Introduction:

Immune checkpoint inhibitors (ICI) have proven to be a significant breakthrough in modern cancer therapy. However, this has come at a cost of immune-related adverse events (irAE) affecting various organ systems. Hematological irAEs including autoimmune hemolytic anemia (AIHA), pure red cell aplasia (PRCA), immune thrombocytopenia (ITP), thrombotic thrombocytopenic purpura (TTP), hemophagocytic lymphohistiocytosis (HLH), aplastic anemia and pancytopenia, are well recognized side effects of ICI. Due to their rarity, existing literature is confined to case reports and series. We conducted a systematic review of all published case reports and series till date to summarize clinical presentation, risk factors, management, and outcomes of patients who develop hematologic irAEs during ICI treatment.

Methods:

Using free text and controlled vocabulary (MESH and EMTREE terms), we performed a systematic search of the literature using Ovid Embase, Ovid Medline, Pubmed, Scopus, and Web of Science Core Collection. Eligibility criteria included any case report or case series describing at least one hematologic irAEs developing during and likely related to ICI therapy for solid/hematologic malignancy. Two authors independently screened the titles, abstracts, and the full text of the selected papers. Patients who had received at least one FDA approved ICI (PD-1, PDL-1 or CTLA-4 inhibitors), and subsequently developed a decline in one or more of cell lines were included. Data regarding clinical presentation, concomitant other irAEs, treatment and clinical outcomes was extracted using a standardized data extraction form and summarized using descriptive statistics.

Results:

Of the 19856 articles screened, a total of 59 articles were selected for full-text review, and a total of 54 reports describing 57 cases met our eligibility criteria.
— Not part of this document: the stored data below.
(** A close that may capture the tab it ends; the prune drops what is live again. *)
Lemma change_of_capture U t tab t' ws' removed :
  topology_wf t -> covers U t -> effect true U (tree t) ws' removed [] ->
  (forall s found, s ∈ sessions (tree t) -> found ∈ tabs s -> tab_id found = tab -> forall x, x ∈ leaves (root found) -> x ∈ removed) ->
  accept (pruned (with_tree (capturing t tab) ws')) = OApplied t' -> change U t t' removed [].
Proof.
  intros Ht HU He Hrem. destruct (capturing_spec t tab (wf_tree _ Ht)) as [->|(s & found & Hs & Hf & Hid & c & Ec & Hc & ->)].
  { apply (change_of_effect (b := true) U t _ t' ws'); [done|done|done|by apply side_pruned|by intros x ?%elem_of_nil]. }
  set (ring := closed_tabs t ++ [c]). cbn zeta. destruct (live_tab (tree t) s found (wf_tree _ Ht) Hs Hf) as (_ & Hlive & Hnd & Hl).
  assert (El : closed_leaves c = leaves (root found)) by (unfold closed_leaves; by rewrite Ec).
  assert (Hring : ring_sound ring).
  { apply (ring_grown t c); rewrite ?Ec, ?El; [done|done|done|done|]. intros x Hx. by apply Hl. }
  set (kept := drop _ ring). assert (Hdrop : kept `sublist_of` ring) by apply sublist_drop.
  assert (Hlen : (length kept <= CLOSED_TAB_RING_CAP)%nat) by (unfold kept; rewrite length_drop; lia). clearbody kept.
  intros [-> Hd]%accept_applied. destruct He as [Hw' (m & Hp & Hm & _) Htids]. cbn [pruned with_tree with_closed tree closed_tabs] in *.
  pose proof (fun c Hc => pruned_closed (with_tree (with_closed t kept) ws') c Hc) as Hin.
  pose proof (filter_sublist (fun c => tab_id (closed_tab c) ∉ live_tab_ids ws') kept) as Hsub.
  assert (Hwhere : forall d x, d ∈ kept -> x ∈ closed_leaves d -> x ∈ ring_panes (closed_tabs t) \/ (d = c /\ x ∈ removed)).
  { intros d x Hd' Hx. apply (elem_of_sublist _ _ _ Hd') in Hdrop. unfold ring in Hdrop. apply elem_of_app in Hdrop as [Hd2|Hd2%list_elem_of_singleton].
    - left. apply elem_of_all. by exists d.
    - right. subst d. split; [done|]. apply (Hrem s found Hs Hf Hid). by rewrite <- El. }
  pose proof (wf_tree _ Ht) as (_ & _ & (_ & _ & Hinv) & _). constructor.
  - constructor; [done|done| |].
    + split; [eapply ring_sublist; [exact Hsub|by eapply ring_sublist]|]. pose proof (sublist_length _ _ Hsub) as Hle. cbn in Hle |- *. lia.
    + intros d Hd'. destruct (Hin d Hd') as [Hk Hno]. split; [done|]. cbn in Hk. intros x Hx. destruct (Hwhere d x Hk Hx) as [Hx'|[Ed Hx']].
      * apply elem_of_all in Hx' as (e & He & Hx'). destruct (wf_apart _ Ht e He) as [_ Ha]. destruct HU as [_ HUr]. destruct (HUr e He) as [_ HxU].
        intros Hi. assert (Hi' : x ∈ removed ++ inventory ws') by (apply elem_of_app; by right). rewrite Hp in Hi'. cbn in Hi'.
        apply elem_of_app in Hi' as [Hi'|Hi']; [by apply (Hm x Hi'), HxU|by apply (Ha x Hx')].
      * subst d. apply (removed_gone U removed (inventory ws') m (inventory (tree t)) x Hp Hm Hinv); [|done].
        apply (covers_inventory U t x HU). apply Hl. by rewrite <- El.
  - by exists m.
  - intros x (d & Hd' & Hx)%elem_of_all. destruct (Hin d Hd') as [Hk _]. destruct (Hwhere d x Hk Hx) as [?|[_ ?]]; [by left|by right].
Qed.

(** ** What the lookups find *)

Lemma workspace_contains_spec p ws : workspace_contains p ws = true <-> p ∈ workspace_panes ws.
Proof.
  unfold workspace_contains, workspace_panes. rewrite existsb_exists, elem_of_all. setoid_rewrite <- list_elem_of_In.
  apply exist_proper. intros s. f_equiv. unfold session_contains. rewrite session_panes_leaves, existsb_exists, elem_of_all.
  setoid_rewrite <- list_elem_of_In. apply exist_proper. intros tab. f_equiv. apply contains_leaves.
Qed.
Lemma is_detached_spec p ws : is_detached p ws = true <-> exists s, s ∈ sessions ws /\ p ∈ map pane (detached s).
Proof.
  unfold is_detached. rewrite existsb_exists. setoid_rewrite <- list_elem_of_In. apply exist_proper. intros s. f_equiv. apply session_is_detached_spec.
Qed.
Lemma has_pane_spec t p : has_pane t p = true <-> p ∈ inventory (tree t).
Proof.
  unfold has_pane. rewrite orb_true_iff, workspace_contains_spec, is_detached_spec. unfold workspace_panes, inventory.
  rewrite !elem_of_all. unfold sinv. split.
  - intros [(s & Hs & Hp)|(s & Hs & Hp)]; exists s; (split; [done|]); apply elem_of_app; [by left|by right].
  - intros (s & Hs & [Hp|Hp]%elem_of_app); [left|right]; by exists s.
Qed.
Lemma is_free_spec t p : is_free t p = true -> p ∉ inventory (tree t) /\ p ∉ ring_panes (closed_tabs t).
Proof.
  unfold is_free. rewrite andb_true_iff, !negb_true_iff. intros [H1 H2]. split.
  - intros Hp%has_pane_spec. congruence.
  - intros (c & Hc & Hp)%elem_of_all. assert (E : existsb (fun c => tab_contains p (closed_tab c)) (closed_tabs t) = true); [|congruence].
    apply existsb_exists. exists c. split; [by apply list_elem_of_In|]. by apply contains_leaves.
Qed.
Lemma contained_located p ws : workspace_contains p ws = true -> exists x, locate ws p = Some x.
Proof. intros Hp%workspace_contains_spec. destruct (locate ws p) as [x|] eqn:E; [by exists x|]. by apply locate_none in E. Qed.
Lemma detached_located p ws : is_detached p ws = true -> exists i, detached_position ws p = Some i.
Proof.
  intros (s & Hs & Hp)%is_detached_spec. unfold detached_position. destruct (list_find _ _) as [[i s']|] eqn:E; [by exists i|].
  apply list_find_None in E. rewrite Forall_forall in E. destruct (E s Hs). by apply session_is_detached_spec.
Qed.

Lemma has_tab_id_spec tab s : has_tab_id tab s = true <-> exists found, found ∈ tabs s /\ tab_id found = tab.
Proof.
  unfold has_tab_id. rewrite existsb_exists. setoid_rewrite <- list_elem_of_In. setoid_rewrite bool_decide_eq_true. done.
Qed.
Lemma has_tab_spec t tab : has_tab t tab = true <-> exists s found, s ∈ sessions (tree t) /\ found ∈ tabs s /\ tab_id found = tab.
Proof.
  unfold has_tab. rewrite existsb_exists. setoid_rewrite <- list_elem_of_In. setoid_rewrite has_tab_id_spec. naive_solver.
Qed.

(** An identity of a tab names one tab. *)
Lemma same_tab ws s1 s2 t1 t2 :
  ws_wf ws -> s1 ∈ sessions ws -> s2 ∈ sessions ws -> t1 ∈ tabs s1 -> t2 ∈ tabs s2 -> tab_id t1 = tab_id t2 -> t1 = t2.
Proof.
  intros (_ & _ & (_ & U2 & _) & _) [i Hi]%list_elem_of_lookup [k Hk]%list_elem_of_lookup H1 H2 E.
  assert (Hx1 : tab_id t1 ∈ tids s1) by by apply (list_elem_of_fmap_2 tab_id).
  assert (Hx2 : tab_id t1 ∈ tids s2) by (rewrite E; by apply (list_elem_of_fmap_2 tab_id)).
  assert (i = k) as <- by by eapply (all_same_place tids). assert (s1 = s2) as <- by congruence.
  apply list_elem_of_lookup in H1 as [j Hj], H2 as [l Hl]. pose proof (NoDup_all_at tids _ _ _ U2 Hi) as Hnd.
  assert (j = l); [|congruence]. apply (NoDup_lookup (tids s1) _ _ (tab_id t1)); [done|..]; unfold tids; rewrite list_lookup_fmap.
  - by rewrite Hj.
  - by rewrite Hl, E.
Qed.
Lemma find_tab_some t tab found :
  find_tab t tab = Some found -> exists s, s ∈ sessions (tree t) /\ found ∈ tabs s /\ tab_id found = tab.
Proof.
  unfold find_tab. destruct (list_find _ _) as [[i f]|] eqn:E; [|done]. intros [= ->].
  apply list_find_Some in E as (Hi & Hid & _). apply list_elem_of_lookup_2, elem_of_all in Hi as (s & ? & ?). by exists s.
Qed.
Lemma tab_position_none tab l : tab_position tab l = None -> forall found, found ∈ l -> tab_id found <> tab.
Proof.
  unfold tab_position. destruct (list_find _ _) as [[? ?]|] eqn:E; [done|]. intros _ found Hf.
  apply list_find_None in E. rewrite Forall_forall in E. by apply E.
Qed.
Lemma locate_tab_some ws tab i j :
  locate_tab ws tab = Some (i, j) -> exists s found, sessions ws !! i = Some s /\ tabs s !! j = Some found /\ tab_id found = tab.
Proof.
  intros (_ & s & Hi & Hj)%find_map_index_some. apply list_find_position in Hj as (found & Hf & Hid). rewrite Nat.sub_0_r in Hi. by exists s, found.
Qed.
Lemma has_tab_located t tab : has_tab t tab = true -> exists x, locate_tab (tree t) tab = Some x.
Proof.
  intros (s & found & Hs & Hf & Hid)%has_tab_spec. unfold locate_tab. destruct (find_map_index _ _ _) as [x|] eqn:E; [by exists x|].
  apply find_map_index_none in E. rewrite Forall_forall in E. by destruct (tab_position_none tab (tabs s) (E s Hs) found Hf).
Qed.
The median age at the time of presentation was 63 y(interquartile range (IQR) 51-74) yrs, and 29 (50.9%) were males. PD-1 inhibitors were implicated in 35 (61%), CTLA-4 inhibitors in 14 (25%) and PD1/CTLA4 combination therapy in 7 (12%). The most common malignancies included metastatic melanoma (n=32, 56%) and non-small cell lung cancer (n=16, 28%). Only 8 patients (14%) reported a pre-existing history of autoimmune disease and only 11 (19%) had additional irAES involving other organ systems.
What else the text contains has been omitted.